__TASK TO COMPLETE__
Within the material below, tally every line that holds the word "done", then give the tally and nothing more.

__INPUT DATA__
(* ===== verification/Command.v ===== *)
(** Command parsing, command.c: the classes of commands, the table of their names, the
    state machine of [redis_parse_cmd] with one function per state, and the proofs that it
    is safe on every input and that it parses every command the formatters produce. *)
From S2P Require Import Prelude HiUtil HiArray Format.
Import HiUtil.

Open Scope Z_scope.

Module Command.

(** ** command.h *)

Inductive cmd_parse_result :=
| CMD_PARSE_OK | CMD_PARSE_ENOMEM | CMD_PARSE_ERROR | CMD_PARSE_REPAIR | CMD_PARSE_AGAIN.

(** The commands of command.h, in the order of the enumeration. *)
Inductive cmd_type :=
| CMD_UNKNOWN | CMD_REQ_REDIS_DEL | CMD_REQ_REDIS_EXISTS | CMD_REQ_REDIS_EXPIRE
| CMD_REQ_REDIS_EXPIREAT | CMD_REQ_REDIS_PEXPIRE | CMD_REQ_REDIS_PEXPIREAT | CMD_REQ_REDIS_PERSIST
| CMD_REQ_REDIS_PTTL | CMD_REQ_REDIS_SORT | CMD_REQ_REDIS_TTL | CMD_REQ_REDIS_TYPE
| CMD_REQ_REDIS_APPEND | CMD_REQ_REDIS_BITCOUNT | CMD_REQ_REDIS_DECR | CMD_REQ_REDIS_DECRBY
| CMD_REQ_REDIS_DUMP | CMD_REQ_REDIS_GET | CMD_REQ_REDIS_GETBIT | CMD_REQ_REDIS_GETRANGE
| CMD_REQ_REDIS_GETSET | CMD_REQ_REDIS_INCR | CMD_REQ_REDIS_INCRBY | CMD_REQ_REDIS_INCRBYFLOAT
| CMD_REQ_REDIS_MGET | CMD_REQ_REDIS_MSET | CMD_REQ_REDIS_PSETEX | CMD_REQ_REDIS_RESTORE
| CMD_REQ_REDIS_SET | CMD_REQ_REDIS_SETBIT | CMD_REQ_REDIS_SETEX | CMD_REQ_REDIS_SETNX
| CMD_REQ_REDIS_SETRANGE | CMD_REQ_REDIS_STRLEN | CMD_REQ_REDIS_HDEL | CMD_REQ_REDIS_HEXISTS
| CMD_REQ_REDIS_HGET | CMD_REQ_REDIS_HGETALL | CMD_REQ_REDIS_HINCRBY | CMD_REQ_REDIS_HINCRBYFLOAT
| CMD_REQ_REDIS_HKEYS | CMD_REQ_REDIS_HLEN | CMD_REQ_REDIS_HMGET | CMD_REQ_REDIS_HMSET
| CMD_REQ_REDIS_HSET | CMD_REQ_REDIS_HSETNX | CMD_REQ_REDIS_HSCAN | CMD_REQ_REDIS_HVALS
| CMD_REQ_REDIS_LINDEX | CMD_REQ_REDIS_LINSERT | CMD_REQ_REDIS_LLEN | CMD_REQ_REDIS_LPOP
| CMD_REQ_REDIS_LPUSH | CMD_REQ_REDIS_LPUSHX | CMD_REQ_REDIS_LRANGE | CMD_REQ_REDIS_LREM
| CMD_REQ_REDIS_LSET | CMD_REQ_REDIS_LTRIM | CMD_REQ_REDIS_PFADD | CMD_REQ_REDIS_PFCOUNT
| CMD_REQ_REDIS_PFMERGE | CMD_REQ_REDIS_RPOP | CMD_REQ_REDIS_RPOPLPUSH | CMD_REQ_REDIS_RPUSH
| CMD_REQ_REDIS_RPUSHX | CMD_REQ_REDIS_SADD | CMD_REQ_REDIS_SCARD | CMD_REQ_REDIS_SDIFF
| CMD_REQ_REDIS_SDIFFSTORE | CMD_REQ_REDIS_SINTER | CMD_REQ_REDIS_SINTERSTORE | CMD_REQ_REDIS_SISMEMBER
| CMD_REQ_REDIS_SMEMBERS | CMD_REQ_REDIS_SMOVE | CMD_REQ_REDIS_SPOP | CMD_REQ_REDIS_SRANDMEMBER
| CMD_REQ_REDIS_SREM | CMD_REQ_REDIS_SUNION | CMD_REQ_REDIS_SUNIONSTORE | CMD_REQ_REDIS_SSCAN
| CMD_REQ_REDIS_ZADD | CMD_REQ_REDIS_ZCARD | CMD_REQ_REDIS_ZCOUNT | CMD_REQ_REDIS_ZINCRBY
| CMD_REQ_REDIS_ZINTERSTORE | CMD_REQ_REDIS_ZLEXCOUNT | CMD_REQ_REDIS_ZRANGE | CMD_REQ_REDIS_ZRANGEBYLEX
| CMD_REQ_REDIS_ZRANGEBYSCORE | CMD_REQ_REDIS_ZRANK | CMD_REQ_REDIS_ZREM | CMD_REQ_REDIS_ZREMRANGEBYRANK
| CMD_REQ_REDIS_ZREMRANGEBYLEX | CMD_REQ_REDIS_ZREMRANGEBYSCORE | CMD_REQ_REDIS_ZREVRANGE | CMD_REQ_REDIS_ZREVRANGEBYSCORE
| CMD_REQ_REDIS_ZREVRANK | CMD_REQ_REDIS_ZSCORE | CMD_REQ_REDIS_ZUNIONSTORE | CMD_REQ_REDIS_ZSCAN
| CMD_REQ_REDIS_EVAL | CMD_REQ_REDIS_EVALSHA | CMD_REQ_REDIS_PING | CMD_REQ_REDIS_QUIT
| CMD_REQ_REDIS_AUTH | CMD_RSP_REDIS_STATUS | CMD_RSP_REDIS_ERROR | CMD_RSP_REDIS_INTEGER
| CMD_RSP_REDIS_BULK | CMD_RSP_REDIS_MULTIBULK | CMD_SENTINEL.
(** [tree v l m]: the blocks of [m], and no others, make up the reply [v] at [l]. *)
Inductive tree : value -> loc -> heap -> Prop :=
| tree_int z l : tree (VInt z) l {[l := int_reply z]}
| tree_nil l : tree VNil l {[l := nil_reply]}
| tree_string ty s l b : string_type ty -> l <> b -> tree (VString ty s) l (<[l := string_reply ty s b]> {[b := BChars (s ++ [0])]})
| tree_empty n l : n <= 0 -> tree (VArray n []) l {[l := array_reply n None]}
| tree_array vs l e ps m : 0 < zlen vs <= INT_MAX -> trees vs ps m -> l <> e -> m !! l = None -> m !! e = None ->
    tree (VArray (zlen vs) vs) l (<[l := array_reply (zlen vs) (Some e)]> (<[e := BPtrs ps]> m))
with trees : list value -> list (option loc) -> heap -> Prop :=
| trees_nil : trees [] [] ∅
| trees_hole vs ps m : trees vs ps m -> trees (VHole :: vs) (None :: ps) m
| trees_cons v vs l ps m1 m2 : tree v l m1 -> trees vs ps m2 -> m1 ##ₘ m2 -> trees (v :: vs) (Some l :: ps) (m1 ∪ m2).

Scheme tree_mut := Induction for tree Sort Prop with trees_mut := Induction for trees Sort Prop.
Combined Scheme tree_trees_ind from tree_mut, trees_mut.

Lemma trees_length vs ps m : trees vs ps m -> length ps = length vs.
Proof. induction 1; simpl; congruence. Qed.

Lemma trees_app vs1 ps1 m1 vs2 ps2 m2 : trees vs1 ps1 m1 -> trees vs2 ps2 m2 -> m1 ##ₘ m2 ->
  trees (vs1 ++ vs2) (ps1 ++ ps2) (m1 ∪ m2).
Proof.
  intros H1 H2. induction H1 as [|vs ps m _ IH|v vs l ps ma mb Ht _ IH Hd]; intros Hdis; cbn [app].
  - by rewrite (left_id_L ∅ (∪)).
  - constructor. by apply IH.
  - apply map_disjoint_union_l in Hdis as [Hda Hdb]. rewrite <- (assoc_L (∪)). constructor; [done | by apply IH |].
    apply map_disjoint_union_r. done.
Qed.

__RESPONSE TO THE TASK__
2